Development that ignores environmental impacts "will have very significant consequences for future generations," he said.
The vigil came at the end of a series of nine monthly interfaith days of fasting for the climate, said Laura Vargas, former executive secretary of the Peruvian bishops' social action commission and one of the organizers of the fasts.
"We want to pray and to show publicly that religious communities are aware of what is happening and are committed to the idea that we must reduce emissions and we must pressure our leaders," Vargas told CNS.
"Underlying all religious traditions are two basic principles," she said. "The first is caring for others and the second is stewardship of nature."
Besides the climate fast, vigil-goers said they had participated in other activities to raise environmental awareness in their communities.
Valerio Mendoza, 83, held a poster proclaiming "SOS," with a polluted Earth as the "O."
"We're not behaving well toward the planet," said Mendoza, one of more than 50 parishioners from Lima's Santa Cruz Parish who have been studying about the stewardship of creation and spearheading campaigns to clean up their neighborhoods and promote recycling.
During the 12-day summit, negotiators will try to finish drafting an agreement to reduce greenhouse gas emissions and help countries adapt to climate change. The final version, to be approved in December 2015 in Paris, would take effect in 2020.
Past climate summits have bogged down in differences between industrialized and developing countries. Some observers are more optimistic this year, after the United States and China, the world's two largest greenhouse gas emitters, jointly announced emissions-reduction targets, and more countries made pledges to the U.N.'s Green Climate Fund.
Nevertheless, scientists with the Inter-Governmental Panel on Climate Change say bigger steps are needed to keep global temperatures from rising past the point at which irreversible changes are likely to occur.
While the largest emissions in industrialized countries come from energy and transportation, deforestation is the main culprit in Amazonian countries, including summit host Peru.
Environmentalists have criticized Peru for promoting production of oil – a major source of greenhouse gases – to help boost its economy.
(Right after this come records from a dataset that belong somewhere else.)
Lemma unquote_quote_body s :
  valid_utf8 s -> forall k n rest, (String.length s <= k)%nat -> (String.length (quote_body k s) < n)%nat ->
  unquote n (quote_body k s +:+ dquote +:+ rest) = Some (s, rest).
Proof.
  induction 1 as [|s r w Hd Hv IH]; intros k n rest Hk Hn.
  - destruct k; (destruct n; [simpl in *; lia|done]).
  - pose proof (decode_rune_width _ _ _ Hd) as Hw.
    assert (String.length (sdrop w s) <= String.length s - 1)%nat as Hlen.
    { rewrite <- (stake_sdrop w s) at 2. pose proof (slen_app (stake w s) (sdrop w s)) as E.
      unfold slen in E. destruct w as [|w]; [lia|]. destruct s as [|c s]; [simpl in *; lia|].
      simpl in *. lia. }
    destruct s as [|c s']; [done|]. destruct k as [|k]; [simpl in *; lia|].
    destruct n as [|n]; [lia|]. cbn [quote_body] in *.
    (* what is written for the head, and what is left *)
    assert (forall out, (0 < String.length out)%nat ->
      (String.length (out +:+ quote_body k (sdrop w (String c s'))) < S n)%nat ->
      (forall t, unquote (S n) (out +:+ t) = prefix_result (stake w (String c s')) (unquote n t)) ->
      unquote (S n) ((out +:+ quote_body k (sdrop w (String c s'))) +:+ dquote +:+ rest)
      = Some (String c s', rest)) as Hgo.
    { intros out Ho Hl Hu. rewrite sapp_assoc, Hu, IH.
      - unfold prefix_result. simpl. by rewrite stake_sdrop.
      - simpl in *. lia.
      - pose proof (slen_app out (quote_body k (sdrop w (String c s')))) as E. unfold slen in E. lia. }
    destruct (Z.ltb_spec (code c) 128) as [Hc|Hc].
    + rewrite decode_rune_ascii in Hd by done. simplify_eq.
      destruct (html_safe c) eqn:Hs; (apply Hgo; [| |]).
      * simpl. lia.
      * done.
      * intros t. autorewrite with sapp. by apply unquote_safe.
      * unfold escape_ascii. repeat case_match; simpl; lia.
      * done.
      * intros t. by apply unquote_escape.
    + rewrite Hd in *. destruct (Z.eqb_spec r 8232) as [E1|E1]; [|destruct (Z.eqb_spec r 8233) as [E2|E2]].
      * apply Hgo; [simpl; lia|done|]. intros t. rewrite <- (encode_decode_rune _ _ _ Hd), E1.
        by apply (unquote_line_separator 8232); left.
      * apply Hgo; [simpl; lia|done|]. intros t. rewrite <- (encode_decode_rune _ _ _ Hd), E2.
        by apply (unquote_line_separator 8233); right.
      * apply Hgo; [|done|].
        -- destruct w; [lia|]. simpl. lia.
        -- intros t. by eapply unquote_rune.
Qed.

Lemma read_string_quote s rest :
  valid_utf8 s -> read_string (quote_body (String.length s) s +:+ dquote +:+ rest) = Some (s, rest).
Proof.
  intros H. unfold read_string. apply unquote_quote_body; [done|done|].
  pose proof (slen_app (quote_body (String.length s) s) (dquote +:+ rest)) as E. unfold slen in E.
  simpl in E. lia.
Qed.

(** ** Number literals *)

(** The first byte of [t], if there is one, does not satisfy [f]. *)
Definition head_not (f : ascii -> bool) (t : string) : Prop :=
  match t with EmptyString => True | String c _ => f c = false end.

(** What may follow a value in a text that the encoder wrote. *)
Definition delimited (t : string) : Prop :=
  match t with EmptyString => True | String c _ => code c = 44 \/ code c = 93 \/ code c = 125 end.

Lemma span_digits_spec s a b :
  span_digits s = (a, b) -> all_bytes is_digit a = true /\ head_not is_digit b /\ s = a +:+ b.
Proof.
  revert a b. induction s as [|c s IH]; intros a b H; simpl in H; [by simplify_eq|].
  destruct (is_digit c) eqn:Hc; [|by simplify_eq].
  destruct (span_digits s) as [a' b']. simplify_eq. destruct (IH a' b eq_refl) as (Ha & Hb & ->).
  simpl. by rewrite Hc.
Qed.

Lemma span_digits_app a b :
  all_bytes is_digit a = true -> head_not is_digit b -> span_digits (a +:+ b) = (a, b).
Proof.
  induction a as [|c a IH]; intros Ha Hb; autorewrite with sapp; simpl in *.
  - destruct b as [|c b]; [done|]. simpl in *. by rewrite Hb.
  - bool_prop. rewrite H. by rewrite IH.
Qed.

Definition good_int (i : string) : Prop :=
  i = "0" \/ exists c ds, i = String c ds /\ is_digit c = true /\ is_byte 48 c = false
                          /\ all_bytes is_digit ds = true.
Definition good_frac (f : string) : Prop :=
  f = "" \/ exists ds, f = "." +:+ ds /\ ds <> "" /\ all_bytes is_digit ds = true.
Definition good_exp (e : string) : Prop :=
  e = "" \/ exists c sg ds, e = String c "" +:+ sg +:+ ds /\ is_byte 101 c || is_byte 69 c = true
    /\ (sg = "" \/ sg = "+" \/ sg = "-") /\ ds <> "" /\ all_bytes is_digit ds = true.

Lemma lex_int_inv s i t : lex_int s = Some (i, t) -> good_int i.
Proof.
  unfold lex_int. destruct s as [|c s]; [done|]. destruct (is_byte 48 c) eqn:H0; [intros; simplify_eq; by left|].
  destruct (is_digit c) eqn:Hd; [|done]. destruct (span_digits s) as [a b] eqn:Hs. intros; simplify_eq.
  apply span_digits_spec in Hs as (? & _ & _). right. eauto 10.
Qed.

Lemma lex_int_app i t : good_int i -> head_not is_digit t -> lex_int (i +:+ t) = Some (i, t).
Proof.
  intros [->|(c & ds & -> & Hc & H0 & Hds)] Ht; [done|].
  autorewrite with sapp. unfold lex_int. rewrite H0, Hc, span_digits_app; done.
Qed.

Lemma lex_frac_inv s f t : lex_frac s = Some (f, t) -> good_frac f.
Proof.
  unfold lex_frac. destruct s as [|c s]; [intros; simplify_eq; by left|].
  destruct (is_byte 46 c); [|intros; simplify_eq; by left].
  destruct (span_digits s) as [a b] eqn:Hs. apply span_digits_spec in Hs as (? & _ & _).
  case_bool_decide; [done|]. intros; simplify_eq. right. eauto.
Qed.

Lemma lex_frac_app f t :
  good_frac f -> head_not is_digit t -> head_not (is_byte 46) t -> lex_frac (f +:+ t) = Some (f, t).
Proof.
  intros [->|(ds & -> & Hne & Hds)] Ht Hd.
  - autorewrite with sapp. destruct t as [|c t]; [done|]. unfold lex_frac. simpl in Hd. by rewrite Hd.
  - autorewrite with sapp. cbn [lex_frac]. change (is_byte 46 ".") with true. cbv iota.
    rewrite span_digits_app by done. by rewrite bool_decide_eq_false_2.
Qed.

Lemma lex_exp_inv s e t : lex_exp s = Some (e, t) -> good_exp e.
Proof.
  unfold lex_exp. destruct s as [|c s]; [intros; simplify_eq; by left|].
  destruct (is_byte 101 c || is_byte 69 c) eqn:Hc; [|intros; simplify_eq; by left].
  set (p := match s with EmptyString => _ | String d s'' => _ end).
  assert (fst p = "" \/ fst p = "+" \/ fst p = "-") as Hsg.
  { unfold p. destruct s as [|d s'']; [by left|].
    destruct (is_byte 43 d) eqn:E1; [apply is_byte_true in E1|destruct (is_byte 45 d) eqn:E2;
      [apply is_byte_true in E2|by left]]; cbn.
    - right. left. by rewrite <- (byte_of_code d), E1.
    - right. right. by rewrite <- (byte_of_code d), E2. }
  destruct p as [sg s1]. destruct (span_digits s1) as [a b] eqn:Hs.
  apply span_digits_spec in Hs as (? & _ & _). case_bool_decide; [done|]. intros; simplify_eq.
  right. exists c, sg, a. by split_and!.
Qed.

Lemma lex_exp_app e t :
  good_exp e -> head_not is_digit t -> head_not (fun c => is_byte 101 c || is_byte 69 c) t ->
  lex_exp (e +:+ t) = Some (e, t).
Proof.
  intros [->|(c & sg & ds & -> & Hc & Hsg & Hne & Hds)] Ht He.
  - autorewrite with sapp. destruct t as [|c t]; [done|]. unfold lex_exp. simpl in He. by rewrite He.
  - autorewrite with sapp. cbn [lex_exp]. rewrite Hc.
    assert (match sg +:+ ds +:+ t with
      | EmptyString => ("", "")
      | String d s'' => if is_byte 43 d || is_byte 45 d then (String d "", s'') else ("", sg +:+ ds +:+ t)
      end = (sg, ds +:+ t)) as ->.
    { destruct Hsg as [->|[->| ->]]; autorewrite with sapp; [|done|done].
      destruct ds as [|d ds]; [done|]. autorewrite with sapp. simpl in Hds. bool_prop.
      unfold is_digit, between, is_byte in *. bool_prop.
      by rewrite (proj2 (Z.eqb_neq (code d) 43)), (proj2 (Z.eqb_neq (code d) 45)) by lia. }
    rewrite span_digits_app by done. by rewrite bool_decide_eq_false_2.
Qed.

Definition is_number (l : string) : Prop := lex_number l = Some (l, "").

Lemma delimited_head f t :
  (forall c, code c = 44 \/ code c = 93 \/ code c = 125 -> f c = false) -> delimited t -> head_not f t.
Proof. destruct t; simpl; auto. Qed.

Lemma not_digit_byte c n : code c = n -> n < 48 \/ 57 < n -> is_digit c = false.
Proof.
  intros E H. unfold is_digit, between. rewrite E. apply andb_false_iff. rewrite !Z.leb_gt. lia.
Qed.

(** A literal read from some text is read again in front of a delimiter. *)
Lemma lex_number_again s l r t :
  lex_number s = Some (l, r) -> delimited t -> lex_number (l +:+ t) = Some (l, t).
Proof.
  unfold lex_number. destruct (lex_sign s) as [sg s0] eqn:Hsg. intros H Ht.
  apply bind_Some in H as ([i s1] & Hi & H). apply bind_Some in H as ([f s2] & Hf & H).
  apply bind_Some in H as ([e s3] & He & H). simplify_eq.
  apply lex_int_inv in Hi. apply lex_frac_inv in Hf. apply lex_exp_inv in He.
  assert (head_not is_digit t /\ head_not (is_byte 46) t
    /\ head_not (fun c => is_byte 101 c || is_byte 69 c) t) as (T1 & T2 & T3).
  { split_and!; (apply delimited_head; [|done]); intros c Hc; unfold is_byte.
    - eapply not_digit_byte; [done|]. lia.
    - apply Z.eqb_neq. lia.
    - apply orb_false_iff. rewrite !Z.eqb_neq. lia. }
  assert (head_not is_digit (e +:+ t) /\ head_not (is_byte 46) (e +:+ t)) as (E1 & E2).
  { destruct He as [->|(c & sg' & ds & -> & Hc & _)]; autorewrite with sapp; [done|].
    simpl. apply orb_true_iff in Hc as [Hc|Hc]; apply is_byte_true in Hc; unfold is_byte; rewrite ?Hc;
      (split; [eapply not_digit_byte; [done|lia]|done]). }
  assert (head_not is_digit (f +:+ e +:+ t)) as F1.
  { destruct Hf as [->|(ds & -> & _)]; autorewrite with sapp; done. }
  assert (lex_sign (sg +:+ i +:+ f +:+ e +:+ t) = (sg, i +:+ f +:+ e +:+ t)) as Hsign.
  { unfold lex_sign in Hsg. destruct s as [|c s]; [|destruct (is_byte 45 c)]; simplify_eq;
      autorewrite with sapp; try done.
    all: destruct Hi as [->|(d & ds & -> & Hd & _)]; autorewrite with sapp; [done|]; cbn [lex_sign];
      unfold is_digit, between, is_byte in *; bool_prop; by rewrite (proj2 (Z.eqb_neq (code d) 45)) by lia. }
  rewrite !sapp_assoc, Hsign, lex_int_app by done. simpl. rewrite lex_frac_app by done. simpl.
  rewrite lex_exp_app by done. done.
Qed.

Lemma lex_number_is_number s l r : lex_number s = Some (l, r) -> is_number l.
Proof. intros H. unfold is_number. rewrite <- (sapp_nil_r l) at 1. by eapply lex_number_again. Qed.

Lemma is_number_app l t : is_number l -> delimited t -> lex_number (l +:+ t) = Some (l, t).
Proof. apply lex_number_again. Qed.

(** The first byte of a number. *)
Lemma is_number_head l : is_number l -> exists c l', l = String c l' /\ (code c = 45 \/ is_digit c = true).
Proof.
  unfold is_number, lex_number. destruct (lex_sign l) as [sg s0] eqn:Hsg. intros H.
  apply bind_Some in H as ([i s1] & Hi & _). destruct l as [|c l]; [simpl in Hsg; simplify_eq; done|].
  exists c, l. split; [done|]. unfold lex_sign in Hsg. destruct (is_byte 45 c) eqn:Hc.
  - left. by apply is_byte_true.
  - simplify_eq. right. simpl in Hi. destruct (is_byte 48 c) eqn:H0; [|by destruct (is_digit c)].
    apply is_byte_true in H0. unfold is_digit, between. by rewrite H0.
Qed.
The country also made international headlines recently when four Ashaninka Indians were murdered on the border with Brazil, allegedly by illegal loggers.
Peruvian Environment Minister Manuel Pulgar-Vidal has said he hopes the summit will raise Peruvians' awareness of climate issues and lead to a greater push for climate-friendly energy and land-use policies.
In his remarks at the vigil, Szczytnicki urged the Peruvian government to "adopt a clear [climate] policy and not hide behind the argument of economic growth as an excuse for relaxing environmental standards."
He also called on the summit participants to adopt a "fair and equitable agreement" and "guarantee effective national policies to move to low-carbon economies and reduce emissions."
Religious groups must become "green congregations" and educate the faithful about "the urgent obligation to address climate change," he said.
Speakers at the vigil called on all men and women of good will, believers or not, to make personal decisions that are environmentally sound and that reduce their "carbon footprint," which measures the use of fossil fuels.
"When people begin to feel that the Earth is not something to be bought and sold, but is part of us, that if you abuse it, you are harming yourself, it creates a holistic relationship," Vargas said.
As candlelight flickered across the park just blocks from Peru's army headquarters, where the climate summit opened Dec. 1, Szczytnicki thanked the vigil-goers for bringing "the light of hope" to the negotiations.
"In this," he said, "lies the future of the world."